Pensar en Satoshi recordó a Ben que había prometido llamar a Columbia para saber en qué fase se encontraba su solicitud de alquilar un espacio de laboratorio. Mientras llamaba, se reprendió sin demasiada acritud por no haberlo hecho antes. Como conocía bien a Satoshi, y de haber sido más responsable, no tendría que preocuparse por el paradero del japonés, porque el hombre estaría siempre en el laboratorio.
La conversación con los poderes fácticos de Columbia fue breve y agradable, y muy positiva. El espacio estaba libre, el precio era elevado pero justo, y lo único que debía hacer Satoshi era proporcionar una lista de equipo y reactivos, que la universidad aportaría con mucho gusto.
Ben escribió en una tarjeta las palabras «Espacio de laboratorio en Columbia disponible, puedes empezar de inmediato, necesito saber reactivos y equipo especial».
Añadió la ficha a la pila cada vez más gruesa del contrato, los testamentos y el fondo fiduciario. Ben descolgó el teléfono. Ya había esperado bastante y se sentía impaciente. Marcó el número de móvil de Satoshi, que se había aprendido de memoria.

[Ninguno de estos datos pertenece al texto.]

Lemma session_sane cfg symbol_id first m0 rs m t : in_u32 symbol_id ->
  tile_session cfg symbol_id first m0 rs m t -> NoDup (ids m0 rs) -> sane_tape (bc_tick_size cfg) (shaded m0) rs.
Proof.
  intros Hsym Hses.
  induction Hses as [t Ho Hs Hf|rs m t st msg t' dup m' Hses IH Hroom Hf Hst Hadm E|rs m t ts_ns request t' Hses IH Hroom Hf Hts E
    |rs m t now last due last' s' _ IH Hn E|rs m t now _ IH Hn|rs m t now freed b' _ IH Hc E|rs m t op _ IH]; intros Hnd; try by apply IH.
  - done.
  - rewrite ids_app in Hnd. pose proof Hnd as (Hnd1 & Hdis & _)%NoDup_app.
    destruct (session_running cfg symbol_id first m0 rs m t Hsym Hses) as [_ Hs _ _ Hfit].
    destruct (session_on_tape cfg symbol_id first m0 rs m t Hsym Hses Hnd1) as [Ht Ha Hi]. apply sane_tape_app. split; [by apply IH|].
    apply (sane_tape_proper _ _ (shaded m)); [by symmetry|].
    destruct (check_and_insert (msg_key msg) (tl_dedup t)).1 eqn:Ed.
    + unfold order_records. rewrite Ed. by split.
    + destruct (Hadm eq_refl) as (Had & Hu & Hrc).
      destruct (order_taped cfg symbol_id m t st msg Hs Ha Hsym Ed Had Hu) as (rs' & Er & Hin & _).
      apply order_sane; try done. intros Hk. apply Hi in Hk. rewrite <- list_elem_of_In in Hk. apply (Hdis _ Hk).
      rewrite Er. change (?x :: rs') with ([x] ++ rs'). rewrite accepted_oids_app. apply elem_of_app. left. by apply list_elem_of_here.
  - rewrite ids_app in Hnd. pose proof Hnd as (Hnd1 & _ & _)%NoDup_app.
    destruct (session_on_tape cfg symbol_id first m0 rs m t Hsym Hses Hnd1) as [Ht Ha Hi]. apply sane_tape_app. split; [by apply IH|].
    apply (sane_tape_proper _ _ (shaded m)); [by symmetry|].
    pose proof (session_running cfg symbol_id first m0 rs m t Hsym Hses) as Hr. pose proof Hr as [[D Ho] Hs _ _ Hfit].
    eapply cancel_sane; [exact Ho|by eapply running_roomy|exact Hs|exact Hfit].
Qed.

End Session.
(* ===== verification/Feed.v ===== *)
(** * Feed: the market-data process and its subscribers [rsx-marketdata/src]

    [subscription.rs], [egress.rs], [state.rs], [apply.rs] and the client
    frames of [handler.rs]: records fold into one shadow book per symbol, and
    every change goes out to the subscribers' bounded queues.  A frame is the
    message it carries: its protobuf body is third-party code.  [now] is the
    clock's reading while an operation runs. *)

From S2P Require Import Prelude Hash Types Slab Compression Users Order Book Matching Migration Frames Messages Wal Cast Shadow.

(** ** Frames [wire.rs] *)

Inductive Frame : Type :=
| FrameBbo (bbo : BboUpdate)
| FrameSnapshot (snapshot : L2Snapshot)
| FrameDelta (delta : L2Delta)
| FrameTrade (trade : TradeEvent)
| FrameHeartbeat (timestamp_ms : Z).

(** ** Subscriptions [subscription.rs] *)

Definition CHANNEL_BBO : Z := 1.
Definition CHANNEL_DEPTH : Z := 2.
Definition CHANNEL_TRADES : Z := 4.

Record ClientSubscription : Type := mkSubscription { cs_symbols : gmap Z Z; cs_depth : Z }.
Record SubscriptionManager : Type := mkSubs { sm_clients : gmap Z ClientSubscription; sm_symbol_clients : gmap Z (gset Z) }.

Definition SubscriptionManager_new : SubscriptionManager := mkSubs ∅ ∅.

Definition subscribe (client_id symbol_id channels depth : Z) (m : SubscriptionManager) : bool * SubscriptionManager :=
  let entry := default (mkSubscription ∅ depth) (sm_clients m !! client_id) in
  let is_new := bool_decide (cs_symbols entry !! symbol_id = None) in
  (is_new, mkSubs (<[client_id := mkSubscription (<[symbol_id := channels]> (cs_symbols entry)) depth]> (sm_clients m))
             (<[symbol_id := default ∅ (sm_symbol_clients m !! symbol_id) ∪ {[client_id]}]> (sm_symbol_clients m))).

Definition leave (client_id : Z) (clients : gset Z) : gset Z := clients ∖ {[client_id]}.

Definition unsubscribe (client_id symbol_id : Z) (m : SubscriptionManager) : SubscriptionManager :=
  mkSubs (alter (fun sub => mkSubscription (delete symbol_id (cs_symbols sub)) (cs_depth sub)) client_id (sm_clients m))
    (alter (leave client_id) symbol_id (sm_symbol_clients m)).

Definition unsubscribe_all `{HashIter} (client_id : Z) (m : SubscriptionManager) : SubscriptionManager :=
  match sm_clients m !! client_id with
  | None => m
  | Some sub => mkSubs (delete client_id (sm_clients m))
      (fold_left (fun sets symbol_id => alter (leave client_id) symbol_id sets) (map fst (iter_map (cs_symbols sub))) (sm_symbol_clients m))
  end.

Definition clients_for_symbol `{HashIter} (symbol_id : Z) (m : SubscriptionManager) : list Z :=
  match sm_symbol_clients m !! symbol_id with Some s => iter_set s | None => [] end.

Definition has_channel (channel client_id symbol_id : Z) (m : SubscriptionManager) : bool :=
  match sm_clients m !! client_id with
  | None => false
  | Some s => match cs_symbols s !! symbol_id with Some ch => negb (Z.land ch channel =? 0) | None => false end
  end.
Definition has_bbo := has_channel CHANNEL_BBO.
Definition has_depth := has_channel CHANNEL_DEPTH.
Definition has_trades := has_channel CHANNEL_TRADES.

Definition client_depth (client_id : Z) (m : SubscriptionManager) : Z :=
  match sm_clients m !! client_id with Some s => cs_depth s | None => 10 end.

(** ** Wakes [egress.rs]

    A parked task is known by a number. *)

Record EgressWaker : Type := mkEgress { ew_pending : bool; ew_waker : option Z }.

Definition EgressWaker_default : EgressWaker := mkEgress false None.

(** The task that is woken, if any. *)
Definition signal (e : EgressWaker) : option Z * EgressWaker := (ew_waker e, mkEgress true None).

(** [poll] of the future of [wait]: whether it is ready. *)
Definition poll_wait (task : Z) (e : EgressWaker) : bool * EgressWaker :=
  if ew_pending e then (true, mkEgress false (ew_waker e)) else (false, mkEgress (ew_pending e) (Some task)).

(** ** State [state.rs] *)

Record ConnectionState : Type := mkConnection { cn_outbound : list Frame; cn_egress : EgressWaker; cn_last_heartbeat_ns : Z }.

Record MarketDataState : Type := mkState {
  ms_next_conn_id : Z;
  ms_connections : gmap Z ConnectionState;
  ms_subs : SubscriptionManager;
  ms_books : list (option ShadowBook);
  ms_last_bbo : list (option BboUpdate);
  ms_gap_count : Z;
  ms_base_config : BookConfig;
  ms_book_capacity : Z;
  ms_mid_price_default : Z;
  ms_last_book_access : list Z;
}.

Definition MarketDataState_new (max_symbols : nat) (base_config : BookConfig) (book_capacity mid_price_default : Z) : MarketDataState :=
  mkState 0 ∅ SubscriptionManager_new (List.repeat None max_symbols) (List.repeat None max_symbols) 0 base_config book_capacity mid_price_default
    (List.repeat 0 max_symbols).

Definition ms_with_connections (c : gmap Z ConnectionState) (st : MarketDataState) : MarketDataState :=
  mkState (ms_next_conn_id st) c (ms_subs st) (ms_books st) (ms_last_bbo st) (ms_gap_count st) (ms_base_config st) (ms_book_capacity st)
    (ms_mid_price_default st) (ms_last_book_access st).
Definition ms_with_subs (s : SubscriptionManager) (st : MarketDataState) : MarketDataState :=
  mkState (ms_next_conn_id st) (ms_connections st) s (ms_books st) (ms_last_bbo st) (ms_gap_count st) (ms_base_config st) (ms_book_capacity st)
    (ms_mid_price_default st) (ms_last_book_access st).
Definition ms_with_books (b : list (option ShadowBook)) (st : MarketDataState) : MarketDataState :=
  mkState (ms_next_conn_id st) (ms_connections st) (ms_subs st) b (ms_last_bbo st) (ms_gap_count st) (ms_base_config st) (ms_book_capacity st)
    (ms_mid_price_default st) (ms_last_book_access st).
Definition ms_with_last_bbo (l : list (option BboUpdate)) (st : MarketDataState) : MarketDataState :=
  mkState (ms_next_conn_id st) (ms_connections st) (ms_subs st) (ms_books st) l (ms_gap_count st) (ms_base_config st) (ms_book_capacity st)
    (ms_mid_price_default st) (ms_last_book_access st).
Definition ms_with_access (l : list Z) (st : MarketDataState) : MarketDataState :=
  mkState (ms_next_conn_id st) (ms_connections st) (ms_subs st) (ms_books st) (ms_last_bbo st) (ms_gap_count st) (ms_base_config st)
    (ms_book_capacity st) (ms_mid_price_default st) l.

Definition add_connection (now : Z) (st : MarketDataState) : Z * MarketDataState :=
  let id := ms_next_conn_id st in
  (id, mkState (wrap_u64 (id + 1)) (<[id := mkConnection [] EgressWaker_default now]> (ms_connections st)) (ms_subs st) (ms_books st)
         (ms_last_bbo st) (ms_gap_count st) (ms_base_config st) (ms_book_capacity st) (ms_mid_price_default st) (ms_last_book_access st)).

Definition remove_connection `{HashIter} (conn_id : Z) (st : MarketDataState) : MarketDataState :=
  ms_with_subs (unsubscribe_all conn_id (ms_subs st)) (ms_with_connections (delete conn_id (ms_connections st)) st).

Definition queued (msg : Frame) (conn : ConnectionState) : ConnectionState :=
  mkConnection (cn_outbound conn ++ [msg]) (signal (cn_egress conn)).2 (cn_last_heartbeat_ns conn).

Definition push_to_client (conn_id : Z) (msg : Frame) (max_outbound : Z) (st : MarketDataState) : bool * MarketDataState :=
  match ms_connections st !! conn_id with
  | Some conn =>
      if zlen (cn_outbound conn) >=? max_outbound then (false, st)
      else (true, ms_with_connections (<[conn_id := queued msg conn]> (ms_connections st)) st)
  | None => (false, st)
  end.

Definition drain_outbound (conn_id : Z) (st : MarketDataState) : list Frame * MarketDataState :=
  match ms_connections st !! conn_id with
  | Some conn =>
      (cn_outbound conn, ms_with_connections (<[conn_id := mkConnection [] (cn_egress conn) (cn_last_heartbeat_ns conn)]> (ms_connections st)) st)
  | None => ([], st)
  end.

(** [None] when the symbol is out of range; an empty snapshot when it has no book. *)
Definition snapshot_msg `{HashIter} (symbol_id depth : Z) (st : MarketDataState) : Res (option Frame) :=
  match vget (ms_books st) symbol_id with
  | None => Ok None
  | Some (Some book) => snapshot ← derive_l2_snapshot book (Z.to_nat depth); Ok (Some (FrameSnapshot snapshot))
  | Some None => Ok (Some (FrameSnapshot (mkL2Snapshot symbol_id [] [] 0 0)))
  end.

Definition for_symbol (symbol_id : Z) (c : BookConfig) : BookConfig := mkConfig symbol_id (bc_tick_size c) (bc_lot_size c).

(** [if idx < self.last_book_access.len() { self.last_book_access[idx] = time_ns() }] *)
Definition touch (now idx : Z) (st : MarketDataState) : MarketDataState :=
  if idx <? zlen (ms_last_book_access st) then ms_with_access (vput (ms_last_book_access st) idx now) st else st.

Definition ensure_book (now symbol_id mid_price_hint : Z) (st : MarketDataState) : Res MarketDataState :=
  if symbol_id >=? zlen (ms_books st) then Ok st
  else
    st ← match vget (ms_books st) symbol_id with
         | Some None =>
             let mid := if mid_price_hint >? 0 then mid_price_hint else ms_mid_price_default st in
             book ← ShadowBook_new (for_symbol symbol_id (ms_base_config st)) (ms_book_capacity st) mid;
             Ok (ms_with_books (vput (ms_books st) symbol_id (Some book)) st)
         | _ => Ok st
         end;
    Ok (touch now symbol_id st).

(** The book to change, and the state with its last access noted. *)
Definition book_mut (now symbol_id : Z) (st : MarketDataState) : option ShadowBook * MarketDataState :=
  let st := touch now symbol_id st in
  (match vget (ms_books st) symbol_id with Some book => book | None => None end, st).

Definition put_book (symbol_id : Z) (book : ShadowBook) (st : MarketDataState) : MarketDataState :=
  ms_with_books (vput (ms_books st) symbol_id (Some book)) st.

(** [for idx in 0..self.books.len()] *)
Definition evict_stale_book `{HashIter} (now ttl_ns : Z) (st : MarketDataState) (idx : Z) : MarketDataState :=
  match vget (ms_books st) idx with
  | Some (Some _) =>
      let last := arr (ms_last_book_access st) idx in
      if last =? 0 then st
      else if sat_u64 (now - last) <? ttl_ns then st
      else if bool_decide (clients_for_symbol idx (ms_subs st) = []) then
        ms_with_access (vput (ms_last_book_access st) idx 0) (ms_with_books (vput (ms_books st) idx None) st)
      else st
  | _ => st
  end.
Definition evict_stale_books `{HashIter} (now ttl_ns : Z) (st : MarketDataState) : MarketDataState :=
  fold_left (evict_stale_book now ttl_ns) (zrange 0 (zlen (ms_books st))) st.

Definition note_gap (st : MarketDataState) : MarketDataState :=
  mkState (ms_next_conn_id st) (ms_connections st) (ms_subs st) (ms_books st) (ms_last_bbo st) (wrap_u64 (ms_gap_count st + 1))
    (ms_base_config st) (ms_book_capacity st) (ms_mid_price_default st) (ms_last_book_access st).

Section Feed.
Context `{HashIter}.

Definition resend_snapshot (symbol_id depth max_outbound : Z) (st : MarketDataState) : Res MarketDataState :=
  msg ← snapshot_msg symbol_id depth st;
  match msg with
  | None => Ok st
  | Some snapshot =>
      Ok (fold_left (fun st client_id =>
            if has_depth client_id symbol_id (ms_subs st) then (push_to_client client_id snapshot max_outbound st).2 else st)
          (clients_for_symbol symbol_id (ms_subs st)) st)
  end.

Definition resend_all_snapshots (depth max_outbound : Z) (st : MarketDataState) : Res MarketDataState :=
  rfold (fun st sid => match vget (ms_books st) sid with Some (Some _) => resend_snapshot sid depth max_outbound st | _ => Ok st end)
    st (zrange 0 (zlen (ms_books st))).

Definition clear_outbound (conn : ConnectionState) : ConnectionState := mkConnection [] (cn_egress conn) (cn_last_heartbeat_ns conn).
(* ===== verification/FeedInv.v ===== *)
(** * FeedInv: a depth subscriber through the life of the process

    [attends]: the frames a client has been handed and those still in its
    queue add up to levels of the market its symbol's book shows, and to all of
    them that a snapshot's depth has always reached.
    Records, overflowing queues, gaps, heartbeats, evictions and the other
    clients all keep it. *)

From Stdlib Require Import Sorted.
From S2P Require Import Prelude Hash Types Slab Occupancy Compression Users Order Book Links BookInv Matching MatchInv.
From S2P Require Import FillQueue SlotMatch Engine Feasible Process Ranking Market Priority MarketRef MarketClaims.
From S2P Require Import Frames Messages Wal Cast Dedup Tile TileInv Shadow Tape ShadowInv ShadowRun ShadowView Feed FeedView.

Section FeedInv.
Context `{HashIter}.

(** ** What leaves subscriptions and books alone *)

Record calm (st st' : MarketDataState) : Prop := {
  cm_subs : ms_subs st' = ms_subs st;
  cm_books : ms_books st' = ms_books st;
  cm_config : ms_base_config st' = ms_base_config st;
  cm_next : ms_next_conn_id st' = ms_next_conn_id st;
  cm_capacity : ms_book_capacity st' = ms_book_capacity st;
  cm_conns : forall c, is_Some (ms_connections st' !! c) <-> is_Some (ms_connections st !! c);
}.

Lemma calm_refl st : calm st st.
Proof. by split. Qed.

Lemma calm_trans st1 st2 st3 : calm st1 st2 -> calm st2 st3 -> calm st1 st3.
Proof. intros [] []. split; try congruence. intros c. by rewrite cm_conns1. Qed.

(** [calm], and another client's connection is as it was. *)
Definition aside (c : Z) (st st' : MarketDataState) : Prop := calm st st' /\ ms_connections st' !! c = ms_connections st !! c.

Lemma aside_refl c st : aside c st st.
Proof. split; [apply calm_refl|done]. Qed.

Lemma aside_trans c st1 st2 st3 : aside c st1 st2 -> aside c st2 st3 -> aside c st1 st3.
Proof. intros [H1 E1] [H2 E2]. split; [by eapply calm_trans|congruence]. Qed.

Lemma push_calm c msg max st : calm st (push_to_client c msg max st).2.
Proof.
  unfold push_to_client. destruct (ms_connections st !! c) as [conn|] eqn:E; [|apply calm_refl]. case_if; [apply calm_refl|]. split; try done.
  intros c'. cbn. destruct (decide (c' = c)) as [->|Hne]; [by rewrite lookup_insert_eq, E|by rewrite lookup_insert_ne].
Qed.

Lemma push_aside c c' msg max st : c' <> c -> aside c st (push_to_client c' msg max st).2.
Proof.
  intros Hne. split; [apply push_calm|]. unfold push_to_client. destruct (ms_connections st !! c'); [|done]. case_if; [done|]. cbn.
  by rewrite lookup_insert_ne.
Qed.

Lemma snapshot_msg_books symbol_id depth st st' : ms_books st' = ms_books st -> snapshot_msg symbol_id depth st' = snapshot_msg symbol_id depth st.
Proof. intros E. unfold snapshot_msg. by rewrite E. Qed.

(** Snapshots of a symbol can be made, whatever the depth. *)
Definition can_show (symbol_id : Z) (st : MarketDataState) : Prop := forall depth, is_ok (snapshot_msg symbol_id depth st) = true.

Lemma resync_aside c c' symbol_id depth max st : can_show symbol_id st -> c' <> c ->
  exists st', send_snapshot_to_client c' symbol_id depth max st = Ok st' /\ aside c st st'.
Proof.
  intros Hs Hne. unfold send_snapshot_to_client. set (st1 := ms_with_connections _ st).
  assert (aside c st st1) as Hst1.
  { split; [split; try done|cbn; by rewrite lookup_alter_ne]. intros d. cbn. rewrite lookup_alter. case_decide; [|done]. subst d. by rewrite fmap_is_Some. }
  rewrite (snapshot_msg_books symbol_id depth st st1) by done. specialize (Hs depth).
  destruct (snapshot_msg symbol_id depth st) as [[msg|]| |]; [| |done..]; cbn [mbind Res_bind]; eexists; (split; [reflexivity|]); [|done].
  eapply aside_trans; [exact Hst1|by apply push_aside].
Qed.

Lemma can_show_calm symbol_id st st' : calm st st' -> can_show symbol_id st -> can_show symbol_id st'.
Proof. intros Hc Hs depth. rewrite (snapshot_msg_books symbol_id depth st st'); [apply Hs|apply Hc]. Qed.

Lemma push_or_resync_aside c c' symbol_id msg max st : can_show symbol_id st -> c' <> c ->
  exists st', push_or_resync c' symbol_id msg max st = Ok st' /\ aside c st st'.
Proof.
  intros Hs Hne. unfold push_or_resync. pose proof (push_aside c c' msg max st Hne) as Ha. pose proof (push_calm c' msg max st) as Hc.
  destruct (push_to_client c' msg max st) as [[] st1]; cbn [snd] in *; [by exists st1|].
  destruct (resync_aside c c' symbol_id (client_depth c' (ms_subs st1)) max st1) as (st2 & E & Ha2); [by eapply can_show_calm|done|].
  exists st2. split; [done|]. by eapply aside_trans.
Qed.

Lemma updates_aside c c' symbol_id max d b st : can_show symbol_id st -> c' <> c ->
  exists st', send_updates symbol_id max d b st c' = Ok st' /\ aside c st st'.
Proof.
  intros Hs Hne. unfold send_updates.
  assert (exists st1, (if has_depth c' symbol_id (ms_subs st) then push_or_resync c' symbol_id d max st else Ok st) = Ok st1 /\ aside c st st1) as (st1 & -> & Ha).
  { case_if; [by apply push_or_resync_aside|]. exists st. split; [done|apply aside_refl]. }
  cbn [mbind Res_bind]. eexists. split; [reflexivity|]. destruct b; [|done]. case_if; [|done]. eapply aside_trans; [exact Ha|by apply push_aside].
Qed.

Lemma trade_aside c c' symbol_id max msg st : can_show symbol_id st -> c' <> c ->
  exists st', send_trade symbol_id max msg st c' = Ok st' /\ aside c st st'.
Proof.
  intros Hs Hne. unfold send_trade. case_if; [by apply push_or_resync_aside|]. exists st. split; [done|apply aside_refl].
Qed.
Lemma stall_ends_witness :
  (exists w' d' faults', flush_stalling 100 (mkWorld CastDemo.st3.1 CastDemo.st3.2 [Bad 10; Good; Bad 3]) = Ok (mkWorld w' d' faults') /\
    wal_session 7 (CastDemo.log 6) (CastDemo.log 6) w' d') \/
  (exists w' d' faults', failing 100 (mkWorld CastDemo.st3.1 CastDemo.st3.2 [Bad 10; Good; Bad 3]) (mkWorld w' d' faults') /\
    wal_session 7 (CastDemo.log 6) (CastDemo.log 5) w' d' /\ ww_file w' = DevNull /\ dk_active d' = None).
Proof. apply (stall_ends 7 (CastDemo.log 6) (CastDemo.log 5) CastDemo.st3.1 CastDemo.st3.2 100 [Bad 10; Good; Bad 3] CastDemo.session3). done. Defined.

Lemma reopen_failure_stalls_witness :
  (exists e s', flush 200 (mkWorld TileDemo.unopened.1 TileDemo.unopened.2 []) = (inr e, s')) /\
  retry_until_ok 1000 (flush 200) (mkWorld TileDemo.unopened.1 TileDemo.unopened.2 []) = Diverged.
Proof.
  destruct TileDemo.unopened_session as (log & D & Hw).
  apply (reopen_failure_stalls 7 log D TileDemo.unopened.1 TileDemo.unopened.2 200 [] 1000 Hw); vm_compute; [reflexivity|discriminate].
Defined.

(** A record of the risk engine's type through the fan-out of a running tile. *)
Lemma fan_out_same_frame_witness : exists D,
  let log := logs 1 TileDemo.recs4 in let f := tl_fanout TileDemo.tile4 in let r := log_rec (CastDemo.cancel 7) (1 + zlen log) in
  (exists f' D', fan_out (CastDemo.cancel 7) f = Ok (inl tt, f') /\ D `prefix_of` D' /\ online 1 (log ++ [r]) D' f' /\
    cp_out (fo_cmp f') = cp_out (fo_cmp f) ++ (if default true (head (cp_net (fo_cmp f))) then [wire r] else []) /\
    cp_out (fo_mkt f') = cp_out (fo_mkt f) ++ (if default true (head (cp_net (fo_mkt f))) then [wire r] else [])) \/
  (fan_out (CastDemo.cancel 7) f = Diverged /\ (exists log' D', log' `prefix_of` log ++ [r] /\ lost 1 log' D') /\ ~ sound (fo_world f)).
Proof.
  destruct (rn_online _ _ _ _ _ _ (TileDemo.demo_running _ _ _ TileDemo.reached4)) as [D Ho]. exists D.
  apply (fan_out_same_frame (CastDemo.cancel 7) 1 (logs 1 TileDemo.recs4) D (tl_fanout TileDemo.tile4) Ho); [by apply Nat.leb_le|].
  split; vm_compute; discriminate.
Defined.


Lemma process_cancel_refines_witness : exists D r bbo,
  In r (mk_bids TileDemo.market4 ++ mk_asks TileDemo.market4) /\ rs_key r = (3, 7, 1) /\ zlen bbo <= 1 /\
  handled TileDemo.cfg 1 (logs 1 TileDemo.recs4) D (logs (1 + zlen (logs 1 TileDemo.recs4)) (cancelled_records r 1 60 ++ bbo)) (tl_fanout TileDemo.tile4)
    (withdraw (3, 7, 1) TileDemo.market4) (tl_dedup TileDemo.tile4) (process_cancel 1 60 TileDemo.drop1 TileDemo.tile4).
Proof.
  destruct (TileDemo.demo_running _ _ _ TileDemo.reached4) as [[D Ho] Hs _ _ _]. exists D.
  apply (proj2 (process_cancel_refines TileDemo.cfg 1 60 TileDemo.drop1 TileDemo.tile4 1 (logs 1 TileDemo.recs4) D TileDemo.market4 Ho
    ltac:(split; vm_compute; discriminate) Hs)).
  intros Hu. apply (Hu (mkResting 50600 4 3 false 0 4 7 1)); vm_compute; [right; right; left|]; reflexivity.
Defined.

(** The cancel after the flush need not survive. *)
Lemma crash_recovery_witness : exists D w' d' k R, WalWriter_new 400 300 (crashed 5000 (wd_disk (fo_world (tl_fanout TileDemo.tileG)))) = Ok (inl w', d') /\
  (k <= length TileDemo.recsG)%nat /\ D `prefix_of` logs 1 (take k TileDemo.recsG) /\
  recover TileDemo.boot NoFile 500 2000 d' = Ok (inl R) /\
  serves TileDemo.cfg (rc_book R) (rc_order_index R) (effects TileDemo.cfg (take (Nat.max 0 k) TileDemo.recsG) TileDemo.flat) /\
  rc_next_seq R = 1 + Z.of_nat (Nat.max 0 k) /\
  forall rec, In (TrAccepted rec) (take k TileDemo.recsG) -> sat_u64 (2000 - wa_ts_ns rec) < DEDUP_WINDOW ->
    in_key (accepted_order rec) ∈ dd_seen (rc_dedup R).
Proof.
  destruct (TileDemo.demo_running _ _ _ TileDemo.reachedG) as [[D Ho] _ _ Ha _]. exists D.
  apply (crash_recovery TileDemo.cfg TileDemo.flat 1 TileDemo.recsG TileDemo.boot NoFile TileDemo.book0 ∅ 0 0 D _ _ 400 300 5000 500 2000 (on_session _ _ _ _ Ho));
    [done|vm_compute; discriminate|].
  split; [|exact TileDemo.served0| |exact Ha|done|apply le_0_n].
  - exact TileDemo.base0.
  - vm_compute. reflexivity.
Defined.


Lemma flushed_market_survives_witness :
  let rs := TileDemo.recs4 ++ TileDemo.tail5 ++ TileDemo.tail6 in
  exists w' d' R, WalWriter_new 400 300 (crashed 100000 (wd_disk TileDemo.flushed6)) = Ok (inl w', d') /\
    recover TileDemo.boot NoFile 500 2000 d' = Ok (inl R) /\ serves TileDemo.cfg (rc_book R) (rc_order_index R) TileDemo.market6 /\
    rc_next_seq R = 1 + zlen rs /\
    forall rec, In (TrAccepted rec) rs -> sat_u64 (2000 - wa_ts_ns rec) < DEDUP_WINDOW ->
      (check_and_insert (in_key (accepted_order rec)) (rc_dedup R)).1 = true.
Proof.
  apply (flushed_market_survives TileDemo.cfg 1 TileDemo.flat (TileDemo.recs4 ++ TileDemo.tail5 ++ TileDemo.tail6) TileDemo.market6 TileDemo.tile6
    TileDemo.boot TileDemo.book0 300 TileDemo.flushed6 100000 400 300 500 2000 TileDemo.symbol_fits TileDemo.reached6);
    [done|exact (TileDemo.the_ok _ TileDemo.flush6)|exact TileDemo.base0|exact TileDemo.served0|vm_compute; reflexivity|done|vm_compute; discriminate].
Defined.

Lemma checkpoint_restores_witness : exists ckpt b',
  Checkpoint_capture (tl_book TileDemo.tile4) 12 = Ok (Valid ckpt) /\ load_checkpoint (File [inl ckpt]) 32 = Ok (inl (Some (b', 12))) /\
  rebuild_order_index_from_book (tl_book TileDemo.tile4) = Ok (tl_index TileDemo.tile4) /\
  rebuild_order_index_from_book b' = Ok (tl_index TileDemo.tile4) /\ serves TileDemo.cfg b' (tl_index TileDemo.tile4) TileDemo.market4.
Proof.
  destruct (TileDemo.demo_running _ _ _ TileDemo.reached4) as [_ Hs _ _ Hf].
  apply (checkpoint_restores TileDemo.cfg (tl_book TileDemo.tile4) (tl_index TileDemo.tile4) TileDemo.market4 32 12 Hs Hf); [split; vm_compute; discriminate|done].
Defined.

Mientras se apoderaba de él una premonición inquietante a cada tono, Ben tamborileó con los dedos sobre el borde del escritorio. Cuando oyó el mensaje del contestador automático, la premonición de Ben se demostró cierta. Al llegar el momento, dejó grabado un mensaje a Satoshi para que contestara a la llamada, y añadió que tenía buenas noticias para él. Ben confiaba en que ese mensaje sería la mejor manera de conseguir una llamada de respuesta lo antes posible.
Cuando terminó, Ben se dirigió al armario y sacó la chaqueta. Tenía que acudir a su reunión matutina con Michael.